**What you will do:** Copy each line from the entries that the word "source" appears in.

**Entries shown:**
(** * GraphStorm dataloading: a shallow embedding and its properties

    The development follows three source files of the repository:

    - [python/graphstorm/dataloading/dataloading.py]: the feature
      reconstruction sampler, the edge, link-prediction and node dataloaders
      and the per-edge-type balanced loader [AllEtypeDistEdgeDataLoader];
    - [tests/end2end-tests/data_gen/remove_test_mask.py];
    - [graphstorm-processing/tests/test_converter.py], the tests of the
      configuration converter.

    Part I holds the definitions, one module per Python class or file, with
    the names of the source.  Part II holds the lemmas and theorems. *)

From stdpp Require Import gmap strings list fin_maps.
From Stdlib Require Import ZArith QArith.Qcanon Lia.

Local Open Scope Z_scope.

Set Warnings "-clear-no-such-hyp".

(** * Part I: definitions *)

(** ** Python primitives *)

(** The exceptions the modelled code can raise.  A failed [assert] raises
    [AssertionError]; the message is the literal text of the source, without
    its formatted arguments. *)
Inductive exn : Type :=
| AssertionError (msg : string)
| ValueError (msg : string)
| ZeroDivisionError
| KeyError
| IndexError
| RuntimeError
| StopIteration.

(** A computation either raises or returns. *)
Abbreviation result := (sum exn).

#[global] Instance result_ret : MRet result := λ A x, inr x.
#[global] Instance result_bind : MBind result :=
  λ A B k m, match m with inl e => inl e | inr a => k a end.
#[global] Instance result_fmap : FMap result :=
  λ A B f m, match m with inl e => inl e | inr a => inr (f a) end.

Definition raise {A} (e : exn) : result A := inl e.

(** [assert cond, msg] *)
Definition assert (cond : bool) (msg : string) : result unit :=
  if cond then mret tt else raise (AssertionError msg).

(** [for x in l: body x], stopping at the first exception. *)
Fixpoint for_each {A} (body : A → result unit) (l : list A) : result unit :=
  match l with
  | [] => mret tt
  | x :: l' => body x ≫= λ _, for_each body l'
  end.

(** A loop that threads an accumulator and stops at the first exception. *)
Fixpoint foldlM {A B} (f : B → A → result B) (b : B) (l : list A) : result B :=
  match l with
  | [] => mret b
  | x :: l' => f b x ≫= λ b', foldlM f b' l'
  end.

(** [a // b] and [a % b] on Python integers. *)
Definition py_floordiv (a b : Z) : result Z :=
  if b =? 0 then raise ZeroDivisionError else mret (a / b).
Definition py_mod (a b : Z) : result Z :=
  if b =? 0 then raise ZeroDivisionError else mret (a `mod` b).

(** [t[idx]] for a 1-D tensor [t] and a list of positions [idx]. *)
Fixpoint tensor_index {A} (t : list A) (idx : list nat) : result (list A) :=
  match idx with
  | [] => mret []
  | i :: idx' =>
      match t !! i with
      | Some x => (x ::.) <$> tensor_index t idx'
      | None => raise IndexError
      end
  end.

(** [t.item()]: the value of a tensor with one element. *)
Definition item {A} (t : list A) : result A :=
  match t with
  | [x] => mret x
  | _ => raise RuntimeError
  end.

(** [[f x for x in l]], stopping at the first exception. *)
Fixpoint traverse {A B} (f : A → result B) (l : list A) : result (list B) :=
  match l with
  | [] => mret []
  | x :: l' => y ← f x; ys ← traverse f l'; mret (y :: ys)
  end.

(** [needle in s] on Python strings: [needle] occurs somewhere in [s]. *)
Fixpoint str_contains (needle s : string) : bool :=
  String.prefix needle s ||
  match s with
  | EmptyString => false
  | String _ s' => str_contains needle s'
  end.

(** [math.ceil(a / b)] for a positive divisor.  Python divides the two
    integers into a double and rounds that up; the double is the exact
    quotient correctly rounded, and rounding it up gives the exact ceiling as
    long as [a] stays below 2^53, which edge counts and batch sizes do.  The
    model is the exact ceiling. *)
Definition ceil_div (a b : Z) : Z := - ((- a) / b).

(** [l[start:stop]] on a list or a 1-D tensor, with Python's treatment of
    negative and out-of-range bounds. *)
Definition py_slice {A} (l : list A) (start stop : Z) : list A :=
  let n := Z.of_nat (length l) in
  let norm i := if i <? 0 then Z.max (i + n) 0 else Z.min i n in
  take (Z.to_nat (norm stop - norm start)) (drop (Z.to_nat (norm start)) l).

(** [len(x)] as a Python integer. *)
Abbreviation len l := (Z.of_nat (length l)).

(** *** Dictionaries

    A Python [dict] keeps its keys in insertion order, and several loops of
    the source depend on that order, so a dict that is iterated is a list of
    key-value pairs without repeated keys.  Dicts that are only read and
    written by key are [gmap]s. *)
Abbreviation dict K V := (list (K * V)).

Definition dict_keys {K V} (d : dict K V) : list K := d.*1.

(** [d[k]], raising [KeyError] for a missing key. *)
Fixpoint dict_get `{EqDecision K} {V} (d : dict K V) (k : K) : result V :=
  match d with
  | [] => raise KeyError
  | (k', v) :: d' => if decide (k' = k) then mret v else dict_get d' k
  end.

(** [d[k] = v]: an existing key keeps its place. *)
Fixpoint dict_set `{EqDecision K} {V} (d : dict K V) (k : K) (v : V) : dict K V :=
  match d with
  | [] => [(k, v)]
  | (k', v') :: d' =>
      if decide (k' = k) then (k', v) :: d' else (k', v') :: dict_set d' k v
  end.
Lemma parse_value_scalar (fuel : nat) (v : json) (rest : string) :
  match v with JArray (_ :: _) | JObject (_ :: _) => False | _ => True end ->
  ends_number rest ->
  parse_value (S fuel) (stringify v +:+ rest) = Some (v, rest).
Proof.
  intros Hv Hrest.
  destruct v as [|[|]|z|s|[|x more]|[|kx more]]; try contradiction;
    try reflexivity.
  - destruct (num_first z) as (c & t & Heq & Hc).
    cbn [stringify]. rewrite Heq, string_app_cons. cbn [parse_value].
    rewrite Hc. rewrite <- string_app_cons, <- Heq.
    apply parse_number_print. exact Hrest.
  - cbn [stringify]. unfold quote. rewrite string_app_cons, string_app_assoc.
    rewrite string_app_cons. change ("" +:+ rest) with rest.
    cbn [parse_value]. cbn. rewrite (body_escape s rest). reflexivity.
Qed.


Lemma string_first_app (a r : string) (c : ascii) (t : string) :
  a = String c t -> a +:+ r = String c (t +:+ r).
Proof. intros ->. reflexivity. Qed.

Lemma quote_app (k rest : string) :
  quote k +:+ rest = String dq (escape k +:+ String dq rest).
Proof.
  unfold quote. rewrite string_app_cons, string_app_assoc. reflexivity.
Qed.

Lemma parse_value_array (f : nat) (R : string) :
  parse_value (S f) (String "[" R)
  = match R with
    | EmptyString => None
    | String c' after =>
        if (Ascii.nat_of_ascii c' =? 93)%nat then Some (JArray [], after)
        else
          match parse_value f R with
          | Some (x, after) =>
              match parse_items f after with
              | Some (more, after') => Some (JArray (x :: more), after')
              | None => None
              end
          | None => None
          end
    end.
Proof. reflexivity. Qed.

Lemma parse_value_object (f : nat) (k T : string) :
  parse_value (S f) (String "{" (quote k +:+ T))
  = match parse_field f (quote k +:+ T) with
    | Some (kx, after) =>
        match parse_fields f after with
        | Some (more, after') => Some (JObject (kx :: more), after')
        | None => None
        end
    | None => None
    end.
Proof. reflexivity. Qed.

Lemma parse_items_comma (f : nat) (R : string) :
  parse_items (S f) (String "," R)
  = match parse_value f R with
    | Some (x, after) =>
        match parse_items f after with
        | Some (more, after') => Some (x :: more, after')
        | None => None
        end
    | None => None
    end.
Proof. reflexivity. Qed.

Lemma parse_fields_comma (f : nat) (R : string) :
  parse_fields (S f) (String "," R)
  = match parse_field f R with
    | Some (kx, after) =>
        match parse_fields f after with
        | Some (more, after') => Some (kx :: more, after')
        | None => None
        end
    | None => None
    end.
Proof. reflexivity. Qed.

Lemma parse_field_quote (f : nat) (k T : string) :
  parse_field (S f) (quote k +:+ String ":" T)
  = match parse_value f T with
    | Some (x, after') => Some ((k, x), after')
    | None => None
    end.
Proof.
  rewrite quote_app.
  change (parse_field (S f) (String dq (escape k +:+ String dq (String ":" T))))
    with (match parse_string_body (escape k +:+ String dq (String ":" T)) with
          | Some (k, String ":" after) =>
              match parse_value f after with
              | Some (x, after') => Some ((k, x), after')
              | None => None
              end
          | _ => None
          end).
  rewrite body_escape. reflexivity.
Qed.
(** * NotebookLM2PPT: the layout reconstruction engine of [utils/ppt_creater.py]

    A shallow embedding of the geometric core of [ppt_creater.py] and the
    properties its specification states about it.

    Conventions of the embedding.
    - A Python number that may be an [int] or a [float] (a coordinate, a
      scale factor, a canvas size) is a rational [Q]; floating-point
      arithmetic is read as exact arithmetic, so the literals [0.6],
      [0.75] and [1e-2] are the rationals 3/5, 3/4 and 1/100.  Values
      that the code forces to [int] ([int(..)], [round(..)], [//]) are [Z].
    - A layout block's [block_bbox] is a four-number array and is unpacked
      four ways wherever it is used: it is the record [BBox].  An OCR
      [rec_boxes] entry is guarded by [len(bbox) >= 4] in the passes over
      the data and is kept as the list of numbers it is.
    - A Python exception is an explicit outcome ([None], or a constructor
      of [Outcome]). *)

From Stdlib Require Import ZArith QArith Qround Qabs Qminmax Lia Lqa Bool.
From Stdlib Require Import Ascii String Sorting.Sorted.
From stdpp Require Import base option list strings gmap.

Local Open Scope Z_scope.
Local Open Scope Q_scope.

(** ** Python numerics *)

Module Py.

(** [int(x)] on a number: truncation toward zero. *)
Definition int (x : Q) : Z := Z.quot (Qnum x) (Zpos (Qden x)).

(** [np.ceil(x)] followed by [int(..)]. *)
Definition ceil (x : Q) : Z := Qceiling x.

(** [round(x)] with one argument: nearest integer, ties to the even one. *)
Definition round (x : Q) : Z :=
  let f := Qfloor x in
  match Qcompare (x - inject_Z f) (1 # 2) with
  | Lt => f
  | Gt => (f + 1)%Z
  | Eq => if Z.even f then f else (f + 1)%Z
  end.

(** [a < b] and [a <= b] as the booleans Python computes. *)
Definition ltb (a b : Q) : bool := negb (Qle_bool b a).
Definition leb (a b : Q) : bool := Qle_bool a b.

(** [max(a, b)] and [min(a, b)] return their first argument unless the
    second is strictly better; [Qmax] and [Qmin] do the same. *)
Definition max (a b : Q) : Q := Qmax a b.
Definition min (a b : Q) : Q := Qmin a b.

End Py.

(** ** Data model *)

(** [block_bbox], [x1, y1, x2, y2]. *)
Record BBox : Type := mkBBox { bx1 : Q; by1 : Q; bx2 : Q; by2 : Q }.
End JS.

(** ** Dates

    [Date] works on the proleptic Gregorian calendar.  A day number counts
    days since 1970-01-01; months are numbered from 0 as [getMonth] and
    [setMonth] do. *)

Module JSDate.

Import JS.
Local Open Scope string_scope.
Local Open Scope Z_scope.

Definition msPerDay : Z := 86400000.
Definition msPerHour : Z := 3600000.
Definition msPerMinute : Z := 60000.

(** A time value outside +-8.64e15 ms is an invalid Date. *)
Definition validTime (t : Z) : bool := Z.abs t <=? 8640000000000000.

Definition day (t : Z) : Z := t / msPerDay.
Definition timeWithinDay (t : Z) : Z := t mod msPerDay.

(** Year, month (0-11) and day of the month (1-31) of a day number. *)
Definition civilFromDays (n : Z) : Z * Z * Z :=
  let z := n + 719468 in
  let era := z / 146097 in
  let doe := z - era * 146097 in
  let yoe := (doe - doe / 1460 + doe / 36524 - doe / 146096) / 365 in
  let doy := doe - (365 * yoe + yoe / 4 - yoe / 100) in
  let mp := (5 * doy + 2) / 153 in
  let d := doy - (153 * mp + 2) / 5 + 1 in
  let m := if mp <? 10 then mp + 2 else mp - 10 in
  let y := yoe + era * 400 + (if m <=? 1 then 1 else 0) in
  (y, m, d).

(** Day number of the first day of month [m] (0-11) of year [y], plus
    [d - 1]: [MakeDay] for a month already in range. *)
Definition daysFromCivil (y m d : Z) : Z :=
  let y' := if m <=? 1 then y - 1 else y in
  let era := y' / 400 in
  let yoe := y' - era * 400 in
  let mp := if m <=? 1 then m + 10 else m - 2 in
  let doy := (153 * mp + 2) / 5 + d - 1 in
  let doe := yoe * 365 + yoe / 4 - yoe / 100 + doy in
  era * 146097 + doe - 719468.

Definition isLeap (y : Z) : bool :=
  (y mod 4 =? 0) && (negb (y mod 100 =? 0) || (y mod 400 =? 0)).

(** Length of month [m] (0-11) of year [y]. *)
Definition daysInMonth (y m : Z) : Z :=
  if m =? 1 then (if isLeap y then 29 else 28)
  else if (m =? 3) || (m =? 5) || (m =? 8) || (m =? 10) then 30 else 31.

(** [MakeDay(y, m, d)]: a month outside 0-11 carries into the year, a day
    outside the month carries into the following (or preceding) months. *)
Definition makeDay (y m d : Z) : Z :=
  daysFromCivil (y + m / 12) (m mod 12) 1 + (d - 1).

(** [padStart(k, '0')] of a non-negative integer. *)
Fixpoint pad (k : nat) (n : Z) (acc : string) : string :=
  match k with
  | O => acc
  | S k' => pad k' (n / 10) (String (digitChar n) acc)
  end.

Definition yearString (y : Z) : string :=
  if (0 <=? y) && (y <=? 9999) then pad 4 y ""
  else String (if y <? 0 then "-"%char else "+"%char) (pad 6 (Z.abs y) "").
(** X7: no false negatives end to end. Away from the poles and the
    antimeridian, with a limit that does not truncate, [find_nearby] returns
    every stored, non-deleted location within the radius that passes the
    category and open-now filters. *)
Theorem find_nearby_complete now db lat lon radius_km service_types open_now
    limit i l la lo :
  db !! i = Some l → deleted_at l = None →
  latitude l = Some la → longitude l = Some lo →
  (-90 < lat < 90)%R → (-90 <= la <= 90)%R → (-180 <= lo - lon <= 180)%R →
  (0 < radius_km <= 600 * cos (radians lat))%R →
  (haversine_distance lat lon la lo <= radius_km * 1000)%R →
  match service_types with
  | Some ((_ :: _) as slugs) => has_service_type slugs l
  | _ => True
  end →
  (open_now = true → _calculate_is_open_now now (operating_hours l) = true) →
  (Z.of_nat (length db) ≤ limit `min` 500)%Z →
  ∃ r, r ∈ find_nearby now db lat lon radius_km service_types open_now limit ∧
       resp_id r = i ∧ resp_name r = name l.
Proof.
  intros Hl Hdel Hla Hlo Hlat Hla' Hlo' Hr Hd Hst Hopen Hlimit.
  set (c := ((i, l), haversine_distance lat lon la lo)).
  exists (response_of now c). split; [|done].
  rewrite find_nearby_kept. apply list_elem_of_fmap_2.
  apply list_elem_of_filter. split; [exact Hopen|].
  assert (Hbox : in_prefilter lat lon radius_km l).
  { pose proof (latitude_in_box lat lon radius_km la lo
                  ltac:(lra) Hla' Hd).
    pose proof (longitude_in_box lat lon radius_km la lo
                  Hlat Hla' Hlo' ltac:(lra) Hd).
    unfold in_prefilter, bounding_box, in_box. cbv beta zeta iota.
    rewrite Hla, Hlo. split; [done|]. lra. }
  assert (Hc : c ∈ nearby_candidates db lat lon radius_km service_types).
  { revert Hbox. unfold nearby_candidates, in_prefilter, bounding_box.
    cbv beta zeta iota. intros Hbox. rewrite sort_by_Permutation.
    apply elem_of_locations_with_distance; [|done..].
    destruct service_types as [[|??]|]; by apply elem_of_query_all. }
  rewrite slice_to_take by lia. rewrite take_ge; [done|].
  assert (length (nearby_candidates db lat lon radius_km service_types)
          ≤ length db); [|lia].
  unfold nearby_candidates, bounding_box. cbv beta zeta iota.
  rewrite sort_by_Permutation.
  match goal with |- context [locations_with_distance _ _ _ ?q] =>
    pose proof (sublist_length _ _
      (locations_with_distance_sublist lat lon radius_km q)) as Hlen1;
    assert (length q ≤ length db) as Hlen2
  end.
  { destruct service_types as [[|??]|]; unfold query_all;
      (etrans; [apply length_filter|by rewrite length_imap]). }
  rewrite length_fmap in Hlen1. lia.
Qed.

Lemma find_nearby_complete_witness :
  ∃ r, r ∈ find_nearby (at_ Monday 12 0) [food_place] 0 0 1
             (Some ["food"%string]) false 10 ∧
       resp_id r = 0 ∧ resp_name r = name food_place.
Proof.
  refine (find_nearby_complete (at_ Monday 12 0) [food_place] 0 0 1
            (Some ["food"%string]) false 10 0 food_place 0%R 0%R
            eq_refl eq_refl eq_refl eq_refl _ _ _ _ _ _ _ _).
  - lra.
  - lra.
  - lra.
  - rewrite radians_0, cos_0. lra.
  - rewrite haversine_distance_self. lra.
  - apply Exists_cons_hd. simpl. by left.
  - done.
  - simpl. lia.
Defined.

(** X8: a negative radius finds nothing. *)
Theorem find_nearby_negative_radius now db lat lon radius_km service_types
    open_now limit :
  (radius_km < 0)%R →
  find_nearby now db lat lon radius_km service_types open_now limit = [].
Proof.
  intros Hneg.
  assert (Hnone : ∀ locations,
            locations_with_distance lat lon radius_km locations = []).
  { induction locations as [|loc locations IH]; simpl; [done|].
    destruct (latitude loc.2) as [la|], (longitude loc.2) as [lo|]; try done.
    pose proof (haversine_distance_bounds lat lon la lo).
    by rewrite decide_False by lra. }
  unfold find_nearby, nearby_candidates, bounding_box. cbv beta zeta iota.
  rewrite Hnone. simpl. unfold slice_to. case_decide; by rewrite take_nil.
Qed.

Lemma find_nearby_negative_radius_witness :
  find_nearby (at_ Monday 12 0) [place "A" []] 0 0 (-1) None false 10 = [].
Proof.
  apply find_nearby_negative_radius. lra.
Defined.

Lemma round2_error x : (Rabs (round2 x - x) <= 1 / 200)%R.
Proof.
  unfold round2.
  pose proof (base_fp (x * 100)) as [Hf0 Hf1].
  assert (Hy : (x * 100 = IZR (Int_part (x * 100)) + frac_part (x * 100))%R)
    by (unfold frac_part; lra).
  set (n := Int_part (x * 100)) in *. set (f := frac_part (x * 100)) in *.
  apply Rabs_le.
  destruct (decide (f < 1 / 2)%R); [lra|].
  destruct (decide (1 / 2 < f)%R); [rewrite plus_IZR; lra|].
  destruct (Z.even n); [lra|rewrite plus_IZR; lra].
Qed.

(** X9: the [distance_km] of a returned location is its haversine distance
    from the query center in kilometers, rounded to within 0.005 km. *)
Theorem find_nearby_distance_km now db lat lon radius_km service_types
    open_now limit :
  Forall (λ r, (Rabs (resp_distance_km r - center_distance lat lon r / 1000)
                <= 1 / 200)%R)
    (find_nearby now db lat lon radius_km service_types open_now limit).
Proof.
  destruct (find_nearby_chosen now db lat lon radius_km service_types
              open_now limit) as (chosen & -> & Hsub).
  apply Forall_fmap, Forall_forall. intros c Hc. simpl.
  pose proof (nearby_candidates_measured db lat lon radius_km service_types)
    as Hm.
  eapply Forall_forall in Hm; [|by eapply elem_of_sublist].
  rewrite (center_distance_response_of _ _ _ radius_km) by done.
  apply round2_error.
Qed.

End NearbyProperties.

(** ** Search in bounds *)

Module BoundsProperties.
Import GeospatialService NearbySpec QuerySpec Examples Examples2.
Import NearbyProofs NearbyProperties DeduplicatorProofs.

Lemma bounds_responses_filter now open_now center locations :
  bounds_responses now open_now center locations
  = bounds_response_of now center <$>
      filter (bounds_kept now open_now) locations.
Proof.
  induction locations as [|[i l] locations IH]; [done|].
  cbn [bounds_responses]. rewrite filter_cons.
  destruct (decide (bounds_kept now open_now (i, l))) as [(Hla & Hlo & Ho)|Hk].
  - destruct Hla as [la Hla], Hlo as [lo Hlo]. cbn [snd] in *.
    rewrite Hla, Hlo.
    replace (open_now && negb (_calculate_is_open_now now (operating_hours l)))
      with false by (destruct open_now; [by rewrite Ho|done]).
    rewrite fmap_cons, IH. f_equal.
    unfold bounds_response_of. cbn [snd].
    rewrite Hla, Hlo. by destruct center as [[??]|].
  - unfold bounds_kept in Hk. cbn [snd] in *.
    destruct (latitude l) as [la|] eqn:Hla; [|done].
    destruct (longitude l) as [lo|] eqn:Hlo; [|done].
    destruct open_now,
      (_calculate_is_open_now now (operating_hours l)) eqn:Hopen;
      simpl; try done; exfalso; apply Hk; split_and!; eauto; done.
Qed.

(** The rows the query of [find_in_bounds] yields, before the limit. *)
Lemma find_in_bounds_rows now db min_lat max_lat min_lng max_lng
    center_lat center_lng service_types exclude_service_types open_now limit :
  (0 ≤ limit)%Z →
  ∃ rows,
    find_in_bounds now db min_lat max_lat min_lng max_lng center_lat
      center_lng service_types exclude_service_types open_now limit
    = Return (bounds_response_of now
                match center_lat, center_lng with
                | Some a, Some b => Some (a, b)
                | _, _ => None
                end <$>
              filter (bounds_kept now open_now)
                (take (Z.to_nat (limit `min` 100)) rows)) ∧
    NoDup (fst <$> rows) ∧
    Forall (λ loc, db !! loc.1 = Some loc.2 ∧
                   in_box min_lat max_lat min_lng max_lng loc.2 ∧
                   category_rule service_types exclude_service_types loc.2)
      rows ∧
    (∀ a b, center_lat = Some a → center_lng = Some b →
       match service_types with Some (_ :: _) => False | _ => True end →
       StronglySorted (by_key (distance_expr a b)) rows).
Proof.
  intros Hlimit. unfold find_in_bounds. rewrite decide_False by lia.
  rewrite bounds_responses_filter. eexists. split; [reflexivity|].
  set (center := match center_lat, center_lng with
                 | Some a, Some b => Some (a, b) | _, _ => None end).
  assert (Hq : ∀ (P : ServiceLocation R → Prop) `{!∀ l, Decision (P l)},
            NoDup (fst <$> query_all P db) ∧
            Forall (λ loc, db !! loc.1 = Some loc.2 ∧ P loc.2)
              (query_all P db)).
  { intros P ?. split; [apply query_all_NoDup|].
    apply Forall_forall. intros [i l]. by rewrite elem_of_query_all. }
  assert (Hord : ∀ rows : list (nat * ServiceLocation R),
            match center with
            | Some (a, b) => sort_by (distance_expr a b) rows
            | None => rows
            end ≡ₚ rows).
  { intros rows. destruct center as [[??]|]; [apply sort_by_Permutation|done]. }
  unfold category_rule.
  destruct service_types as [[|s ss]|], exclude_service_types as [[|e es]|];
    rewrite ?Hord; split_and!;
    try (apply Hq); try (eapply Forall_impl; [apply Hq|]; simpl; tauto);
    try (by intros; exfalso);
    intros a b -> -> _; apply sort_by_sorted.
Qed.

Lemma StronglySorted_sublist_of {A} (R : relation A) (l1 l2 : list A) :
  l1 `sublist_of` l2 → StronglySorted R l2 → StronglySorted R l1.
Proof.
  induction 1 as [|x l1 l2 Hsub IH|x l1 l2 Hsub IH]; intros Hs; [done|..].
  - apply StronglySorted_inv in Hs as [Hs Hx]. constructor; [by apply IH|].
    by apply (Forall_sublist _ l1 l2).
  - apply StronglySorted_inv in Hs as [Hs _]. by apply IH.
Qed.

Lemma seq_sorted n k : StronglySorted lt (seq n k).
Proof.
  revert n. induction k as [|k IH]; intros n; simpl; constructor; [done|].
  apply Forall_forall. intros i Hi. apply elem_of_seq in Hi. lia.
Qed.

(** A query without [order_by] yields the rows by increasing primary key. *)
Lemma query_all_increasing {F} (P : ServiceLocation F → Prop)
    `{!∀ l, Decision (P l)} (db : list (ServiceLocation F)) :
  StronglySorted lt (fst <$> query_all P db).
Proof.
  unfold query_all.
  apply (StronglySorted_sublist_of _ _ (fst <$> imap pair db)).
  - apply fmap_sublist, sublist_filter.
  - pose proof (fst_imap_pair db 0) as Hseq.
    change (fst <$> imap pair db = seq 0 (length db)) in Hseq.
    rewrite Hseq. apply seq_sorted.
Qed.

Lemma bounds_kept_sublist now open_now n (rows : list (nat * ServiceLocation R)) :
  filter (bounds_kept now open_now) (take n rows) `sublist_of` rows.
Proof. etrans; [apply sublist_filter|apply sublist_take]. Qed.

(** X10: with a limit that is not negative, [find_in_bounds] returns at
    most min(limit, 100) locations, none twice; each is a stored row that
    is not soft-deleted, lies inside the box (both ends included) and passes
    the category rule: a non-empty inclusion list selects, otherwise a
    non-empty exclusion list excludes. The response carries the open-now
    value of the row's hours, which is true for every result when
    [open_now] is set. *)
Theorem find_in_bounds_bounded_stored_rows now db min_lat max_lat min_lng
    max_lng center_lat center_lng service_types exclude_service_types
    open_now limit :
  (0 ≤ limit)%Z →
  ∃ found,
    find_in_bounds now db min_lat max_lat min_lng max_lng center_lat
      center_lng service_types exclude_service_types open_now limit
    = Return found ∧
    length found ≤ Z.to_nat (limit `min` 100) ∧
    NoDup (resp_id <$> found) ∧
    Forall (λ r, ∃ l,
              db !! resp_id r = Some l ∧
              in_box min_lat max_lat min_lng max_lng l ∧
              category_rule service_types exclude_service_types l ∧
              resp_name r = name l ∧
              resp_is_open_now r
              = _calculate_is_open_now now (operating_hours l) ∧
              (open_now = true → resp_is_open_now r = true)) found.
Proof.
  intros Hlimit.
  destruct (find_in_bounds_rows now db min_lat max_lat min_lng max_lng
              center_lat center_lng service_types exclude_service_types
              open_now limit Hlimit) as (rows & -> & Hnd & Hrows & _).
  eexists. split; [reflexivity|].
  pose proof (bounds_kept_sublist now open_now
                (Z.to_nat (limit `min` 100)) rows) as Hsub.
  split_and!.
  - rewrite length_fmap. etrans; [apply length_filter|].
    rewrite length_take. lia.
  - rewrite <- list_fmap_compose.
    apply (sublist_NoDup _ _ Hnd). by apply (fmap_sublist fst) in Hsub.
  - apply Forall_fmap, Forall_forall. intros loc Hloc.
    apply list_elem_of_filter in Hloc as [(_ & _ & Hopen) Hloc].
    eapply Forall_forall in Hrows as (Hl & Hbox & Hcat);
      [|eapply elem_of_sublist; [exact Hloc|apply sublist_take]].
    exists loc.2. simpl. split_and!; done.
Qed.

Lemma find_in_bounds_bounded_stored_rows_witness :
  ∃ found,
    find_in_bounds (at_ Monday 12 0) [place "A" []] (-1) 1 (-1) 1
      None None None None false 10 = Return found ∧
    length found ≤ Z.to_nat (10 `min` 100) ∧
    NoDup (resp_id <$> found) ∧
    Forall (λ r, ∃ l,
              [place "A" []] !! resp_id r = Some l ∧
              in_box (-1) 1 (-1) 1 l ∧
              category_rule None None l ∧
              resp_name r = name l ∧
              resp_is_open_now r
              = _calculate_is_open_now (at_ Monday 12 0) (operating_hours l) ∧
              (false = true → resp_is_open_now r = true)) found.
Proof.
  apply (find_in_bounds_bounded_stored_rows (at_ Monday 12 0) [place "A" []]
           (-1) 1 (-1) 1 None None None None false 10).
  lia.
Defined.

**Answer:**
    The development follows three source files of the repository:
    the names of the source.  Part II holds the lemmas and theorems. *)
    [AssertionError]; the message is the literal text of the source, without
    the source depend on that order, so a dict that is iterated is a list of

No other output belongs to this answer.